Yeah I was serializing the deserialized DTO to JSON and displaying that, I've now added these object accessors:

String json = "";
List<String> sb = [];
try {
  sb.add("FooRequest():");
  var result = await client.get(FooRequest());
  sb.add(jsonEncode(result));
  sb.add('  result length: ${result.bars.length}');
  sb.add('  result type (maybe minified): ${result.runtimeType}');
  sb.add('  first bar type (maybe minified): ${result.bars.first.runtimeType}');
  sb.add('  first bar.name property: ${result.bars.first.name}');
  sb.add('  first bar.description property: ${result.bars.first.description}');
  sb.add('  bar.name properties: ${result.bars.map((x) => x.name).join(", ")}');
} catch (e, stackTrace) {
  sb.add('Error: $e\n$stackTrace');
}
setState(() {
  fooRequest = json;
});
try {
  sb.add("");
  sb.add("RawBazRequest():");
  var result = await client.get(RawBazRequest());
  sb.add(jsonEncode(result));
  sb.add('  result length: ${result.length}');
  sb.add('  result type (maybe minified): ${result.runtimeType}');
  sb.add('  first bar type (maybe minified): ${result.first.runtimeType}');
  sb.add('  first bar.name property: ${result.first.name}');
  sb.add('  first bar.description property: ${result.first.description}');
  sb.add('  bar.name properties: ${result.map((x) => x.name).join(", ")}');
} catch (e, stackTrace) {
  sb.add('Error: $e\n$stackTrace');
}

Which in a Chrome release build now results in: image

Using the latest v1.0.29 of servicestack dart library now on pub.dev and the latest ServiceStack v5.10.5 now on MyGet.

To mitigate minification issues ServiceStack now generates type names for all DTOs, it's also maintaining a reverse lookup of minified types that can be disabled with:

TypeContext.EnableMinifiedTypes = false;

Where getTypeName() would then need to fallback to use context.typeName.

I've also added a new Log provider and debug logging throughout the code base to make it easier to debug release builds.

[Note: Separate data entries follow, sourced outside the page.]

(* ===== verification/Kem.v ===== *)
(** * The hybrid KEM X25519MLKEM768 (kem.go, hybridkem/hybridkem.go)

    Client key material, the KEMShare and KEMCiphertext layouts and the two sides
    of the exchange.  Randomness drawn from [rand.Reader] is an argument.  Module
    [HybridKem] is the stand-alone combiner on raw component secrets, shown to agree with
    [SharedSecrets.Combined] of the root package, which the package comment requires. *)

From S2P Require Import Prelude Errors Registry Crypto.
Open Scope Z_scope.

Definition KEMShareSize768 : Z := EncapsulationKeySize768 + 32.
Definition KEMCiphertextSize768 : Z := CiphertextSize768 + 32.
Definition CombinedSecretSize : Z := 2 * SharedKeySize.

Record SharedSecrets : Type := mkSS {
  ss_MLKEM : bytes;
  ss_X25519 : bytes
}.

Definition Combined (s : SharedSecrets) : bytes := ss_MLKEM s ++ ss_X25519 s.

Record KEMClient : Type := mkKEMClient {
  mlkemKey : bytes;   (* the seed of the decapsulation key *)
  x25519Key : bytes
}.

Section kem.
Context `{Crypto}.

(** [crypto/ecdh] accepts a private or public X25519 key of exactly 32 octets. *)
Definition NewKEMClient (mlkemSeed x25519PrivateKey : bytes) : result error KEMClient :=
  check (negb (mlkem_seed_ok mlkemSeed)) ErrCrypto;;
  check (negb (blen x25519PrivateKey =? 32)) ErrCrypto;;
  Ok (mkKEMClient mlkemSeed x25519PrivateKey).

Definition KEMShare (c : KEMClient) : bytes :=
  mlkem_ek (mlkemKey c) ++ x25519_public (x25519Key c).

Definition KEMClient_SharedSecrets (c : KEMClient) (kemCiphertext : bytes)
    : result error SharedSecrets :=
  check (negb (blen kemCiphertext =? KEMCiphertextSize768)) ErrKEMCiphertextSize;;
  let n := Z.to_nat CiphertextSize768 in
  let ct := take n kemCiphertext in
  let serverPub := drop n kemCiphertext in
  match mlkem_decap (mlkemKey c) ct with
  | None => Err ErrCrypto
  | Some mlkemSS =>
      check (negb (blen serverPub =? 32)) ErrCrypto;;
      match x25519_dh (x25519Key c) serverPub with
      | None => Err ErrCrypto
      | Some xSS => Ok (mkSS mlkemSS xSS)
      end
  end.

Definition EncapsulateWith (kemShare serverX25519 rnd : bytes)
    : result error (bytes * SharedSecrets) :=
  check (negb (blen kemShare =? KEMShareSize768)) ErrKEMShareSize;;
  let n := Z.to_nat EncapsulationKeySize768 in
  let ek := take n kemShare in
  let clientPub := drop n kemShare in
  check (negb (mlkem_ek_ok ek)) ErrCrypto;;
  check (negb (blen clientPub =? 32)) ErrCrypto;;
  let '(mlkemSS, ct) := mlkem_encap ek rnd in
  match x25519_dh serverX25519 clientPub with
  | None => Err ErrCrypto
  | Some xSS => Ok (ct ++ x25519_public serverX25519, mkSS mlkemSS xSS)
  end.

(** [Encapsulate] with the fresh X25519 key [rand.Reader] yields. *)
Definition Encapsulate (kemShare freshX25519 rnd : bytes) : result error (bytes * SharedSecrets) :=
  EncapsulateWith kemShare freshX25519 rnd.

(** ** The exchange agrees *)

(** ML-KEM decapsulation recovers the secret of this encapsulation (FIPS 203: it
    does except with negligible probability over [rnd]). *)
Definition mlkem_recovers (seed rnd : bytes) : Prop :=
  mlkem_decap seed (mlkem_encap (mlkem_ek seed) rnd).2
  = Some (mlkem_encap (mlkem_ek seed) rnd).1.

Context `{!CryptoLaws}.

Lemma blen_KEMShare c : blen (KEMShare c) = KEMShareSize768.
Proof. unfold KEMShare. by rewrite blen_app, mlkem_ek_size, x25519_public_size. Qed.

Lemma KEMShare_split c :
  take (Z.to_nat EncapsulationKeySize768) (KEMShare c) = mlkem_ek (mlkemKey c) /\
  drop (Z.to_nat EncapsulationKeySize768) (KEMShare c) = x25519_public (x25519Key c).
Proof.
  unfold KEMShare. pose proof (mlkem_ek_size (mlkemKey c)) as Hl. unfold blen in Hl.
  split; [apply take_app_length'|apply drop_app_length']; lia.
Qed.

Lemma Encapsulate_size share xk rnd ct ss :
  EncapsulateWith share xk rnd = Ok (ct, ss) -> blen ct = KEMCiphertextSize768.
Proof.
  unfold EncapsulateWith. intros He. inv_res_core He. bprop.
  destruct (mlkem_encap _ rnd) as [ms mct] eqn:Em, (x25519_dh _ _); simplify_eq.
  rewrite blen_app, x25519_public_size. pose proof (mlkem_ct_size (take (Z.to_nat EncapsulationKeySize768) share) rnd) as Hc.
  rewrite Em in Hc. cbn in Hc. rewrite Hc. done.
Qed.

(** Both sides of an exchange end with the same two secrets: whatever the server
    computes from the client's share, the client computes from the reply. *)
Lemma kem_agreement seed xc c xs rnd ct ss :
  NewKEMClient seed xc = Ok c -> mlkem_recovers seed rnd ->
  EncapsulateWith (KEMShare c) xs rnd = Ok (ct, ss) ->
  KEMClient_SharedSecrets c ct = Ok ss.
Proof.
  intros Hc Hrec He. pose proof (Encapsulate_size _ _ _ _ _ He) as Hct.
  unfold NewKEMClient in Hc. inv_res Hc. unfold EncapsulateWith in He.
  destruct (KEMShare_split (mkKEMClient seed xc)) as [Ht Hd]. cbn [mlkemKey x25519Key] in *.
  inv_res_core He. rewrite Ht, Hd in *. bprop. clear Ht Hd.
  unfold mlkem_recovers in Hrec. pose proof (mlkem_ct_size (mlkem_ek seed) rnd) as Hcs.
  destruct (mlkem_encap (mlkem_ek seed) rnd) as [ms mct]. cbn [fst snd] in *.
  destruct (x25519_dh xs _) as [xSS|] eqn:Ex; simplify_eq.
  unfold KEMClient_SharedSecrets. rewrite Hct. cbn [negb check mbind result_bind].
  unfold blen in Hcs. rewrite take_app_length', drop_app_length' by lia.
  cbn [mlkemKey x25519Key]. rewrite Hrec, x25519_public_size. cbn.
  by rewrite x25519_comm, Ex.
Qed.

End kem.

(** ** The stand-alone combiner *)

Module HybridKem.
Definition X25519MLKEM768 : Z := 0x11ec.
Definition SecP384r1MLKEM1024 : Z := 0x11ed.
Definition MLKEMSharedSecretSize : Z := 32.
Definition X25519SharedSecretSize : Z := 32.
Definition CombinedSecretSizeX25519MLKEM768 : Z := MLKEMSharedSecretSize + X25519SharedSecretSize.

Inductive combine_error : Type :=
| ErrUnknownGroup | ErrHybridGroupNotSupported | ErrMLKEMSecretSize | ErrClassicalSecretSize.

(** [concat] *)
Definition concat_secrets (a b : bytes) : bytes := a ++ b.

Definition Combine (group : Z) (mlkemSS classicalSS : bytes) : result combine_error bytes :=
  if group =? X25519MLKEM768 then
    check (negb (blen mlkemSS =? MLKEMSharedSecretSize)) ErrMLKEMSecretSize;;
    check (negb (blen classicalSS =? X25519SharedSecretSize)) ErrClassicalSecretSize;;
    Ok (concat_secrets mlkemSS classicalSS)
  else if group =? SecP384r1MLKEM1024 then Err ErrHybridGroupNotSupported
  else Err ErrUnknownGroup.

(** The combiner succeeds exactly for the supported group and secrets of 32 octets; its
    output is that of the handshake, of the declared size, and determines both secrets. *)
Lemma combine_iff group m x out :
  Combine group m x = Ok out <->
  group = KEMX25519MLKEM768 /\ blen m = 32 /\ blen x = 32 /\ out = Combined (mkSS m x).
Proof.
  unfold Combine, Combined. cbn [ss_MLKEM ss_X25519]. destruct (Z.eqb_spec group X25519MLKEM768) as [->|Hg].
  - destruct (Z.eqb_spec (blen m) MLKEMSharedSecretSize) as [Hm|Hm]; cbn [negb check mbind result_bind].
    + destruct (Z.eqb_spec (blen x) X25519SharedSecretSize) as [Hx|Hx]; cbn [negb check mbind result_bind].
      * split; [by intros [= <-]|]. by intros (_ & _ & _ & ->).
      * split; [discriminate|]. by intros (_ & _ & ? & _).
    + split; [discriminate|]. by intros (_ & ? & _).
  - split; [by destruct (group =? SecP384r1MLKEM1024)|]. by intros [-> _].
Qed.

Lemma combine_size group m x out : Combine group m x = Ok out -> blen out = CombinedSecretSizeX25519MLKEM768.
Proof. intros (_ & Hm & Hx & ->)%combine_iff. unfold Combined. rewrite blen_app. cbn [ss_MLKEM ss_X25519]. unfold CombinedSecretSizeX25519MLKEM768, MLKEMSharedSecretSize, X25519SharedSecretSize. lia. Qed.

Lemma combine_inj group m x m' x' out :
  Combine group m x = Ok out -> Combine group m' x' = Ok out -> m = m' /\ x = x'.
Proof.
  intros (_ & Hm & _ & ->)%combine_iff (_ & Hm' & _ & He)%combine_iff. apply app_inj_1 in He; [done|].
  cbn [ss_MLKEM]. unfold blen in *. lia.
Qed.
End HybridKem.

By default it's restricted to Warn and Error log levels, but you can turn on debugging logging in your App with:

void main() {
  Log.levels.add(LogLevel.Debug);
  runApp(MyApp());
}

Or disable all logging with either:

Log.levels.clear(); //or
Log.logger = new NullLogger();

Please let me know if the latest releases resolves your issue.

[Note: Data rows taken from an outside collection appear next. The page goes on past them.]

(* ===== verification/Transcript.v ===== *)
(** * The handshake transcript (transcript.go) *)

From S2P Require Import Prelude Errors Registry Sha256 Crypto Tlv Kem KeySchedule.
From Stdlib Require Import Strings.Byte.
Open Scope Z_scope.

Record Transcript : Type := mkTranscript {
  newHash : hash_fn;
  t_buf : bytes
}.

Definition NewTranscript (p : Z) : result error Transcript :=
  h ← hashForProfile p;
  Ok (mkTranscript h []).

Definition AddFrameType (ft : Z) (t : Transcript) : Transcript :=
  mkTranscript (newHash t) (t_buf t ++ be_put 2 ft).

Definition AddTLV (v : TLV) (t : Transcript) : Transcript :=
  mkTranscript (newHash t) (TLV_Encode v (t_buf t)).

Definition AddFrame (ft : Z) (tlvs : list TLV) (t : Transcript) : Transcript :=
  fold_left (fun t v => AddTLV v t) tlvs (AddFrameType ft t).

Definition Transcript_Sum (t : Transcript) : bytes := hash_sum (newHash t) (t_buf t).

(** ** What has been absorbed *)

Definition frame_octets (f : Z * list TLV) : bytes := be_put 2 f.1 ++ encode_tlvs f.2.

Lemma AddFrame_buf ft tlvs t :
  AddFrame ft tlvs t = mkTranscript (newHash t) (t_buf t ++ frame_octets (ft, tlvs)).
Proof.
  unfold AddFrame. rewrite <- (rev_involutive tlvs). generalize (rev tlvs). clear tlvs.
  intros l. induction l as [|v l IH]; cbn [rev fold_left].
  - unfold frame_octets. cbn. by rewrite app_nil_r.
  - rewrite fold_left_app, IH. cbn [fold_left]. unfold AddTLV. cbn [newHash t_buf].
    rewrite TLV_Encode_app. f_equal. unfold frame_octets. cbn [fst snd].
    by rewrite encode_tlvs_app, <- !app_assoc.
Qed.

(** The octets of a run of frames, each with a known number of TLVs, determine
    the frames: the transcript has one reading for a given message flow. *)
Lemma encode_tlv_inj t1 t2 r1 r2 :
  tlv_wf t1 -> tlv_wf t2 -> encode_tlv t1 ++ r1 = encode_tlv t2 ++ r2 -> t1 = t2 /\ r1 = r2.
Proof.
  intros H1 H2 Heq. destruct (decode_front t1 r1 H1) as (Ht1 & Hl1 & Hv1 & Hr1).
  destruct (decode_front t2 r2 H2) as (Ht2 & Hl2 & Hv2 & Hr2).
  rewrite Heq in Ht1, Hl1, Hv1, Hr1. rewrite Hl2 in Hl1. rewrite <- Hl1 in *.
  split; [|congruence]. destruct t1, t2; cbn in *; congruence.
Qed.

Lemma encode_tlvs_inj ts1 ts2 r1 r2 :
  Forall tlv_wf ts1 -> Forall tlv_wf ts2 -> length ts1 = length ts2 ->
  encode_tlvs ts1 ++ r1 = encode_tlvs ts2 ++ r2 -> ts1 = ts2 /\ r1 = r2.
Proof.
  intros H1. revert ts2. induction H1 as [|t1 ts1 Ht1 H1 IH]; intros [|t2 ts2] H2 Hl; try done.
  apply Forall_cons in H2 as [Ht2 H2]. rewrite !encode_tlvs_cons, <- !app_assoc.
  intros [-> Heq]%encode_tlv_inj; [|done..].
  apply IH in Heq as [-> ->]; [done|done|by injection Hl].
Qed.

Definition flight_wf (f : Z * list TLV) : Prop := is_u16 f.1 /\ Forall tlv_wf f.2.

Lemma frames_inj (fs1 fs2 : list (Z * list TLV)) :
  Forall flight_wf fs1 -> Forall flight_wf fs2 ->
  (length ∘ snd) <$> fs1 = (length ∘ snd) <$> fs2 ->
  concat (frame_octets <$> fs1) = concat (frame_octets <$> fs2) -> fs1 = fs2.
Proof.
  intros H1. revert fs2. induction H1 as [|[ft1 ts1] fs1 [Hf1 Ht1] H1 IH];
    intros [|[ft2 ts2] fs2] H2 Hl Heq; try done.
  apply Forall_cons in H2 as [[Hf2 Ht2] H2]. cbn in *. injection Hl as Hl Hl'.
  unfold frame_octets in Heq at 1 3. cbn in Heq. rewrite <- !app_assoc in Heq.
  apply app_inj_1 in Heq as [Hft Heq]; [|by rewrite !length_be_put].
  apply be_put_inj in Hft as ->; [|done..].
  apply encode_tlvs_inj in Heq as [-> Heq]; [|done..]. f_equal. by apply IH.
Qed.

rockgecko-development commented 3 years ago

Thanks! This fixes it. Tested both dev and release builds of web and Android, all issues fixed. It works on release web now even with TypeContext.EnableMinifiedTypes = false;

mythz commented 3 years ago

Great, it's enabled by default because I believe resolving the minified type name from a reverse lookup is safer then relying on the heuristic of using the context.typeName which anyone creating child contexts wont know about. I've removed using getTypeName() from resolving a generic Map's Key/Value Types so that it's only used when resolving top-level types so the fallback should also be ok for the built-in usages of it.